## Data for review
(** * Carrier Integration Service: token manager, transport, mapper, rate shopping

    A shallow embedding of the TypeScript sources
      - [errors]                       (CarrierError and its constructors),
      - [carriers/ups/auth]            (UpsAuthManager),
      - [carriers/ups/client]          (UpsHttpClient),
      - [carriers/ups/rating/mapper]   (mapFromUpsRatedShipment),
      - [carriers/ups/rating/operation](UpsRatingOperation),
      - [carriers/registry]            (CarrierRegistry),
      - [validation/schemas]           (RateRequestSchema),
      - [services/rate-shopping]       (RateShoppingService),
    followed by the properties proved about them.

    Conventions.
      - JavaScript numbers that hold instants, durations and HTTP statuses are
        integers ([Z]).  The numbers of a validated request (dimensions,
        weights, declared values) are rationals ([Q]).  The numbers that
        [parseFloat] and [parseInt] produce from a carrier's response are
        [JsNumber]s: NaN, an infinity or a rational.  Rounding is outside the
        model.
      - [new Date().toISOString()] is kept as the instant it renders (a [Z] of
        milliseconds), passed explicitly as [now].
      - A promise that is awaited is modelled by the value it settles to;
        the event loop of the token manager is modelled by an explicit
        step function over three kinds of events: a call, the settlement of
        the pending exchange (with the [finally] callback), and the
        resumption of the callers that awaited it.
      - The messages of the TypeErrors of the engine are those of V8. *)

From Stdlib Require Import ZArith QArith List String Ascii Bool Lia.
From Stdlib Require Import Permutation Sorted DecimalString Lqa.
Import ListNotations.
Open Scope string_scope.
Open Scope Z_scope.

Set Implicit Arguments.
#[local] Set Warnings "-register-all".

(** ** JavaScript helpers *)

(** Outcome of a computation that either returns or throws. *)
Inductive Result (A E : Type) : Type :=
| Ok (value : A)
| Err (error : E).
Arguments Ok {A E} value.
Arguments Err {A E} error.

(** [String(n)] for an integer number. *)
Definition string_of_Z (z : Z) : string := NilZero.string_of_int (Z.to_int z).

(** Truthiness of a string: only the empty string is falsy. *)
Definition truthy_string (s : string) : bool :=
  match s with EmptyString => false | String _ _ => true end.

(** The two values without properties. *)
Inductive Nullish : Type := IsUndefined | IsNull.

(** The message of the TypeError raised by reading [property] of a nullish
    value. *)
Definition typeErrorReading (n : Nullish) (property : string) : string :=
  "Cannot read properties of "
  ++ match n with IsUndefined => "undefined" | IsNull => "null" end
  ++ " (reading '" ++ property ++ "')".

(** A field that the wire types declare as required object: the object, or
    the nullish value found in its place. *)
Inductive Required (A : Type) : Type :=
| Given (object : A)
| Lacking (n : Nullish).
Arguments Given {A} object.
Arguments Lacking {A} n.

(** Sequencing of computations that may throw. *)
Definition bind (A B E : Type) (r : Result A E) (k : A -> Result B E) : Result B E :=
  match r with
  | Ok a => k a
  | Err e => Err e
  end.

Notation "x <- r ;; k" := (bind r (fun x => k))
  (at level 61, r at next level, right associativity).

(** [xs.map(f)] for an [f] that may throw: the first throw ends the map. *)
Fixpoint js_map (A B E : Type) (f : A -> Result B E) (xs : list A)
  : Result (list B) E :=
  match xs with
  | [] => Ok []
  | x :: rest =>
      y <- f x ;;
      ys <- js_map f rest ;;
      Ok (y :: ys)
  end.

(** A number as [parseFloat] and [parseInt] return it. *)
Inductive JsNumber : Type :=
| NaN
| NegInfinity
| Finite (q : Q)
| PosInfinity.

Definition Qpositive (q : Q) : bool :=
  if Qlt_le_dec 0 q then true else false.

(** [a - b]; the difference of two doubles has the sign of their exact
    difference. *)
Definition js_sub (a b : JsNumber) : JsNumber :=
  match a, b with
  | NaN, _ | _, NaN => NaN
  | Finite x, Finite y => Finite (x - y)
  | PosInfinity, PosInfinity | NegInfinity, NegInfinity => NaN
  | PosInfinity, _ | _, NegInfinity => PosInfinity
  | NegInfinity, _ | _, PosInfinity => NegInfinity
  end.

(** [v > 0] *)
Definition js_positive (v : JsNumber) : bool :=
  match v with
  | Finite q => Qpositive q
  | PosInfinity => true
  | NaN | NegInfinity => false
  end.

(** A value of unknown shape, as decoded from a JSON body.  A number is held
    as the text [String] gives for it, which determines it up to the sign of
    zero: ["9250"], ["0.5"], ["1e+21"]; zero is ["0"]. *)
Inductive JsValue : Type :=
| JsUndefined
| JsNull
| JsBool (b : bool)
| JsNum (rendering : string)
| JsStr (s : string)
| JsArr (items : list JsValue)
| JsObj (fields : list (string * JsValue)).

(** Own property of an object literal; the first binding of a key is the
    property (decoded JSON objects have distinct keys). *)
Fixpoint lookup_field (k : string) (fields : list (string * JsValue)) : JsValue :=
  match fields with
  | [] => JsUndefined
  | (k', v) :: rest => if String.eqb k k' then v else lookup_field k rest
  end.

(** [v.k] where [k] is neither an index nor the name of a member that
    objects, arrays or primitives inherit: reading a property of [null] or
    [undefined] throws a TypeError ([None]); primitives and arrays have no
    such property. *)
Definition js_get (v : JsValue) (k : string) : option JsValue :=
  match v with
  | JsUndefined | JsNull => None
  | JsObj fields => Some (lookup_field k fields)
  | _ => Some JsUndefined
  end.

Definition js_truthy (v : JsValue) : bool :=
  match v with
  | JsUndefined | JsNull => false
  | JsBool b => b
  | JsNum rendering => negb (String.eqb rendering "0")
  | JsStr s => truthy_string s
  | JsArr _ | JsObj _ => true
  end.

(** [typeof v === 'object'] *)
Definition js_is_object (v : JsValue) : bool :=
  match v with
  | JsNull | JsArr _ | JsObj _ => true
  | _ => false
  end.

(** The object has an own property [k]. *)
Definition has_own (k : string) (fields : list (string * JsValue)) : bool :=
  existsb (fun kv => String.eqb k (fst kv)) fields.

(** [String(v)], or [None] when it throws a TypeError.  Inside an array
    [null] and [undefined] render as the empty string and the elements are
    joined with a comma.  An object renders through its [toString]: the
    inherited one gives ["[object Object]"]; an own property [toString] of a
    decoded JSON object is never a function, so that neither it nor the
    inherited [valueOf] yields a primitive and the conversion throws. *)
Fixpoint js_String (v : JsValue) : option string :=
  match v with
  | JsUndefined => Some "undefined"
  | JsNull => Some "null"
  | JsBool true => Some "true"
  | JsBool false => Some "false"
  | JsNum rendering => Some rendering
  | JsStr s => Some s
  | JsArr items =>
      (fix join (l : list JsValue) : option string :=
         match l with
         | [] => Some ""
         | x :: rest =>
             match match x with
                   | JsUndefined | JsNull => Some ""
                   | _ => js_String x
                   end with
             | None => None
             | Some head =>
                 match rest with
                 | [] => Some head
                 | _ :: _ =>
                     match join rest with
                     | Some tail => Some (head ++ "," ++ tail)
                     | None => None
                     end
                 end
             end
         end) items
  | JsObj fields =>
      if has_own "toString" fields then None else Some "[object Object]"
  end.

(** [v ?? d] *)
Definition js_nullish_or (v d : JsValue) : JsValue :=
  match v with
  | JsUndefined | JsNull => d
  | _ => v
  end.

(** ** types/common *)

Inductive CarrierId : Type := UPS | FEDEX | USPS | DHL.

Definition CarrierId_eqb (a b : CarrierId) : bool :=
  match a, b with
  | UPS, UPS | FEDEX, FEDEX | USPS, USPS | DHL, DHL => true
  | _, _ => false
  end.

Definition CarrierId_to_string (c : CarrierId) : string :=
  match c with
  | UPS => "UPS" | FEDEX => "FEDEX" | USPS => "USPS" | DHL => "DHL"
  end.

Inductive ServiceLevel : Type :=
| GROUND | EXPRESS | EXPRESS_PLUS | EXPEDITED | STANDARD
| NEXT_DAY_AIR | NEXT_DAY_AIR_EARLY | NEXT_DAY_AIR_SAVER
| SECOND_DAY_AIR | SECOND_DAY_AIR_AM | THREE_DAY_SELECT | SAVER.

(** [Money]; its [number] is a [Q] in a validated request and a [JsNumber]
    in a quote. *)
Record Money (number : Type) : Type := { amount : number; currency : string }.
(** * draw-size-app: rectification requests, region selection and analysis storage

    A shallow embedding of the Python sources
      - [backend/app/main.py]   ([upload_image], [transform_image]: the
                                 in-memory prototype),
      - [backend/app/routes.py] ([get_project_image], [delete_project],
                                 [upload_project_image],
                                 [transform_project_image],
                                 [save_image_analysis]),
      - [backend/app/schemas.py], [backend/app/models.py] (the records),
      - [floodfill-03.py]       ([on_mouse_click], the fuzzy-select tool),
    together with the properties stated about them.

    Python [float] is IEEE 754 binary64; it is modelled by [spec_float]
    with [prec = 53] and [emax = 1024], whose operations are the
    correctly rounded ones. *)

From Stdlib Require Import ZArith QArith Qminmax Bool List String Lia.
From Stdlib Require Import SpecFloat.
From stdpp Require Import base option list gmap strings pretty.

Local Open Scope Z_scope.

(** ** Python floats *)

Module PyFloat.

Definition prec : Z := 53.
Definition emax : Z := 1024.

Definition float := spec_float.

(** [float(n)] for an integer literal of the program. *)
Definition of_Z (n : Z) : float := binary_normalize prec emax n 0 false.

Definition mul (x y : float) : float := SFmul prec emax x y.
Definition div (x y : float) : float := SFdiv prec emax x y.

Definition is_zero (x : float) : bool :=
  match x with S754_zero _ => true | _ => false end.

Definition is_finite (x : float) : bool :=
  match x with S754_zero _ | S754_finite _ _ _ => true | _ => false end.

(** The exceptions the float operations of the handlers can raise. *)
Inductive py_exn :=
| ZeroDivisionError
| OverflowError
| ValueError.

(** [a / b]: Python raises on a zero divisor instead of returning an
    infinity or a NaN. *)
Definition truediv (a b : float) : py_exn + float :=
  if is_zero b then inl ZeroDivisionError else inr (div a b).

(** Magnitude of [m * 2^e] with the fraction dropped. *)
Definition trunc_mag (m : positive) (e : Z) : Z :=
  match e with
  | Z0 => Zpos m
  | Zpos p => Zpos m * 2 ^ Zpos p
  | Zneg p => Zpos m / 2 ^ Zpos p
  end.

(** [int(x)]: truncation toward zero; infinities and NaN raise. *)
Definition py_int (x : float) : py_exn + Z :=
  match x with
  | S754_zero _ => inr 0
  | S754_finite s m e => inr (if s then - trunc_mag m e else trunc_mag m e)
  | S754_infinity _ => inl OverflowError
  | S754_nan => inl ValueError
  end.

(** The exact rational value of a finite float. *)
Definition to_Q (x : float) : Q :=
  match x with
  | S754_finite s m e =>
      let mag := match e with
                 | Z0 => inject_Z (Zpos m)
                 | Zpos p => inject_Z (Zpos m * 2 ^ Zpos p)
                 | Zneg p => Qmake (Zpos m) (2 ^ p)%positive
                 end in
      if s then Qopp mag else mag
  | _ => 0%Q
  end.

(** [round(x)] to an integer: nearest, ties to the even neighbour. *)
Definition round_half_even (num : Z) (den : positive) : Z :=
  let q := num / Zpos den in
  let r := num mod Zpos den in
  match 2 * r ?= Zpos den with
  | Lt => q
  | Gt => q + 1
  | Eq => if Z.even q then q else q + 1
  end.

Definition py_round (x : float) : py_exn + Z :=
  match x with
  | S754_zero _ => inr 0
  | S754_finite _ _ _ => inr (round_half_even (Qnum (to_Q x)) (Qden (to_Q x)))
  | S754_infinity _ => inl OverflowError
  | S754_nan => inl ValueError
  end.

Definition is_positive (x : float) : bool :=
  match x with
  | S754_finite false _ _ | S754_infinity false => true
  | _ => false
  end.

(** [x <= 0.0] as Python evaluates it (false on NaN). *)
Definition is_nonpositive (x : float) : bool :=
  SFleb x (S754_zero false).

End PyFloat.

Import PyFloat.

(** ** The output canvas dimensions (main.py 167-172, routes.py 378-383)

<<
    aspect_ratio = width / height
    output_height = 800
    output_width = int(output_height * aspect_ratio)
>>
    The two lines are the same in both handlers.  The result is
    [(output_width, output_height)]. *)

Definition output_height : Z := 800.

Definition output_dims (width height : float) : py_exn + (Z * Z) :=
  match truediv width height with
  | inl e => inl e
  | inr aspect_ratio =>
      match py_int (mul (of_Z output_height) aspect_ratio) with
      | inl e => inl e
      | inr output_width => inr (output_width, output_height)
      end
  end.

(** The same dimensions as the specification words them, with [round]
    in place of [int]. *)
Definition spec_output_dims (width height : float) : py_exn + (Z * Z) :=
  match truediv width height with
  | inl e => inl e
  | inr aspect_ratio =>
      match py_round (mul (of_Z 800) aspect_ratio) with
      | inl e => inl e
      | inr w => inr (w, 800)
      end
  end.

(** *** Facts about [int] and the sign of products and quotients *)

Definition nonneg (x : float) : Prop :=
  match x with
  | S754_zero false | S754_finite false _ _ | S754_infinity false | S754_nan => True
  | _ => False
  end.

Lemma binary_round_aux_nonneg mx ex lx :
  nonneg (binary_round_aux prec emax false mx ex lx).
Proof.
  unfold binary_round_aux.
  destruct (shr_fexp prec emax mx ex lx) as [mrs' e'].
  destruct (shr_fexp prec emax _ e' loc_Exact) as [mrs'' e''].
  destruct (shr_m mrs''); simpl; auto.
  destruct (e'' <=? emax - prec); simpl; auto.
Qed.

Lemma div_nonneg x y :
  is_positive x = true -> is_positive y = true -> nonneg (div x y).
Proof.
  destruct x as [[]|[]| |[] mx ex], y as [[]|[]| |[] my ey]; simpl; try discriminate; auto.
  intros _ _. unfold div, SFdiv.
  destruct (SFdiv_core_binary prec emax (Z.pos mx) ex (Z.pos my) ey) as [[mz ez] lz].
  apply binary_round_aux_nonneg.
Qed.

Lemma mul_nonneg x y :
  is_positive x = true -> nonneg y -> nonneg (mul x y).
Proof.
  destruct x as [[]|[]| |[] mx ex], y as [[]|[]| |[] my ey]; simpl;
    intros Hx Hy; try discriminate; try contradiction; auto.
  apply binary_round_aux_nonneg.
Qed.

Lemma trunc_mag_nonneg m e : 0 <= trunc_mag m e.
Proof.
  destruct e; simpl.
  - lia.
  - apply Z.mul_nonneg_nonneg; [lia | apply Z.pow_nonneg; lia].
  - apply Z.div_pos; [lia | apply Z.pow_pos_nonneg; lia].
Qed.

(** [int] drops the fraction of a non-negative float: the result is the
    integer part of its exact value. *)
Lemma trunc_mag_bounds m e :
  (inject_Z (trunc_mag m e) <= to_Q (S754_finite false m e)
   /\ to_Q (S754_finite false m e) < inject_Z (trunc_mag m e) + 1)%Q.
Proof.
  destruct e as [|p|p]; simpl.
  - split; [apply Qle_refl|].
    unfold Qlt, Qplus, inject_Z; simpl. lia.
  - split; [apply Qle_refl|].
    unfold Qlt, Qplus, inject_Z; simpl. lia.
  - assert (Hd : Z.pos (2 ^ p) = 2 ^ Z.pos p) by apply Pos2Z.inj_pow.
    assert (Hpos : 0 < 2 ^ Z.pos p) by (apply Z.pow_pos_nonneg; lia).
    pose proof (Z.mul_div_le (Z.pos m) _ Hpos) as Hle.
    pose proof (Z.mul_succ_div_gt (Z.pos m) _ Hpos) as Hgt.
    unfold Qle, Qlt, Qplus, inject_Z; simpl Qnum; simpl Qden.
    rewrite Hd. split; lia.
Qed.


Lemma py_int_nonneg_bounds p n :
  nonneg p -> py_int p = inr n ->
  0 <= n /\ (inject_Z n <= to_Q p /\ to_Q p < inject_Z n + 1)%Q.
Proof.
  destruct p as [[]|[]| |[] m e]; simpl; intros Hp Hn;
    try contradiction; try discriminate; injection Hn as <-.
  - split; [lia|]. split; [apply Qle_refl | reflexivity].
  - split; [apply trunc_mag_nonneg | apply trunc_mag_bounds].
Qed.

Definition f_1 := of_Z 1.
Definition f_3 := of_Z 3.
(** * Import maps with module integrity: resolution, verification,
      generation and batch validation

    A shallow embedding of the integrity protocol of the repository:

    - [ImportMapTs]      the verifier of [src/import-map.ts];
    - [Client]           the SHA-384-only client module
                         (module-integrity-client.js);
    - [ClientLegacy]     the earlier client module (module-integrity.js),
                         which takes the algorithm from the digest's tag;
    - [Generator]        the build-time generator of
                         [src/module-integrity-typescript.ts];
    - [BrowserGenerator] the fetch-based generator of the browser library;
    - [BuildValidator]   [validateBuildOutput] (build-validator.js);
    - [Validator]        [validateNextJSBuildIntegrity]
                         (module-integrity-validator.js);
    - [ServiceWorker]    the comparison of a served import map with a
                         trusted one (service-worker-import-map.js);
    - [NextPlugin]       the webpack plugin
                         (nextjs-module-integrity-plugin.js);
    - [Vercel]           its [generateVercelConfig];
    - [ClientTs]         the TypeScript client for NextJS v15 and its
                         [IntegrityModuleLoader];
    - [Scanner]          [readModulesFromDirectories] and [getAllFiles] of
                         [src/module-integrity-typescript.ts];
    - [Vite]             the Vite plugin (vite-plugin-module-integrity.ts).

    Conventions of the embedding.

    - A JavaScript string is a [string], read as a sequence of bytes (the
      UTF-8 encoding of the text), and [TextEncoder] is the identity on such
      strings.  A file is its bytes, and so is a [Buffer];
      [validateBuildOutput], which reads its files as text, sees them
      through the platform's [decodeUtf8].
    - A JavaScript object used as a map is the list of its own entries in
      the order [Object.entries] enumerates them ([Obj.get], [Obj.has],
      [Obj.set]); the reordering of integer-like keys is not modelled.
      The verifiers look names up that their caller chooses: there [o[k]]
      and [k in o] are [Obj.index] and [Obj.contains], which also find the
      members every object inherits from [Object.prototype], and [o[k] = v]
      in the loader and in the browser generator is [Obj.assign], which
      does nothing for [__proto__].  The build-time generator, the scanner,
      the plugins and the service worker are embedded over own entries;
      what is proved of them for names of the caller's choice says which
      names it covers.
    - A path on the [Disk] holds a regular file or nothing:
      [file D p = None] says that nothing exists at [p].  A path that
      exists without being a regular file, such as a directory, makes
      [fs.readFileSync] throw and the validator reject; such disks are
      not modelled.
    - File system, network, hashing and the [path] and [URL] helpers are
      not code of the repository: they are fields of a [Platform] and of the
      worlds [Browser] and [Disk]; statements hold for every platform, and
      [SHA2], [Posix] and [Reference] supply the SHA-2 family, POSIX paths
      and table-driven worlds to evaluate concrete runs.
    - An asynchronous function is modelled by what its promise settles to,
      together with the trace of fetches, digests, file reads and dynamic
      imports it performed on the way. *)

From Stdlib Require Import String Ascii List ZArith NArith Lia Bool Arith.
Import ListNotations.
Local Open Scope string_scope.
(** While no bin can reach the top of the int32 range, the bins sum up to
    what they summed up to before plus the number of increments. *)
Lemma tally_total (bins h : list Z) :
  Forall (fun c => - 2 ^ 31 <= c /\ c + Z.of_nat (length bins) < 2 ^ 31) h ->
  total (tally bins h) = total h + Z.of_nat (count_in_range (length h) bins).
Proof.
  revert h. induction bins as [|b bins IH]; intros h Hh.
  - change (tally [] h) with h.
    change (count_in_range (length h) []) with 0%nat. lia.
  - rewrite tally_cons, count_in_range_cons.
    assert (Hstep : total (count_in b h)
                    = total h + (if in_range (length h) b then 1 else 0)
            /\ Forall (fun c => - 2 ^ 31 <= c
                                /\ c + Z.of_nat (length bins) < 2 ^ 31)
                      (count_in b h)).
    { unfold count_in. destruct (in_range (length h) b) eqn:Hr.
      - apply in_range_spec in Hr.
        destruct (lookup_lt_is_Some_2 h (Z.to_nat b) ltac:(lia)) as [c Hc].
        pose proof (proj1 (Forall_lookup _ _) Hh _ _ Hc) as Hcb.
        cbn [length] in Hcb.
        assert (Hincr : incr c = c + 1).
        { apply IntFacts.int32_id. unfold Int.is_int32. lia. }
        split.
        + rewrite (total_alter incr _ _ _ Hc), Hincr. lia.
        + apply Forall_lookup. intros j c' Hj.
          destruct (decide (j = Z.to_nat b)) as [->|Hne].
          * rewrite list_lookup_alter_eq, Hc in Hj. injection Hj as <-.
            rewrite Hincr. lia.
          * rewrite list_lookup_alter_ne in Hj by done.
            pose proof (proj1 (Forall_lookup _ _) Hh _ _ Hj) as Hb'.
            cbn [length] in Hb'. lia.
      - split; [lia|]. eapply Forall_impl; [exact Hh|].
        intros c Hc. cbn [length] in Hc. lia. }
    destruct Hstep as [Htot Hbound].
    rewrite (IH _ Hbound), count_in_length, Htot.
    destruct (in_range (length h) b); lia.
Qed.

Lemma iter_incr (k : nat) (c : Z) :
  Int.is_int32 c -> Nat.iter k incr c = Int.int32 (c + Z.of_nat k).
Proof.
  intros Hc. induction k as [|k IH].
  - cbn. rewrite Z.add_0_r. symmetry. by apply IntFacts.int32_id.
  - cbn [Nat.iter nat_rect]. fold (Nat.iter k incr c). rewrite IH. unfold incr.
    rewrite IntFacts.int32_add_l. f_equal. lia.
Qed.

Lemma tally_perm (bins1 bins2 h : list Z) :
  bins1 ≡ₚ bins2 -> tally bins1 h = tally bins2 h.
Proof.
  intros Hperm. apply list_eq. intros j.
  destruct (h !! j) as [c|] eqn:Hj.
  - rewrite !(tally_lookup _ _ _ _ Hj). do 2 f_equal.
    unfold count_bin. by rewrite Hperm.
  - apply lookup_ge_None in Hj.
    rewrite !(proj2 (lookup_ge_None _ _)); [done|rewrite tally_length; lia..].
Qed.

Lemma omap_ext_in {A B} (f g : A -> option B) (l : list A) :
  (forall a, a ∈ l -> f a = g a) -> omap f l = omap g l.
Proof.
  induction l as [|a l IH]; intros Hfg; [done|].
  cbn. rewrite (Hfg a) by left.
  rewrite IH; [done|]. intros a' Ha'. apply Hfg. by right.
Qed.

## Directions for this task
Show every line above in which the word "without" appears.

## Response area
(** The two values without properties. *)
      exists without being a regular file, such as a directory, makes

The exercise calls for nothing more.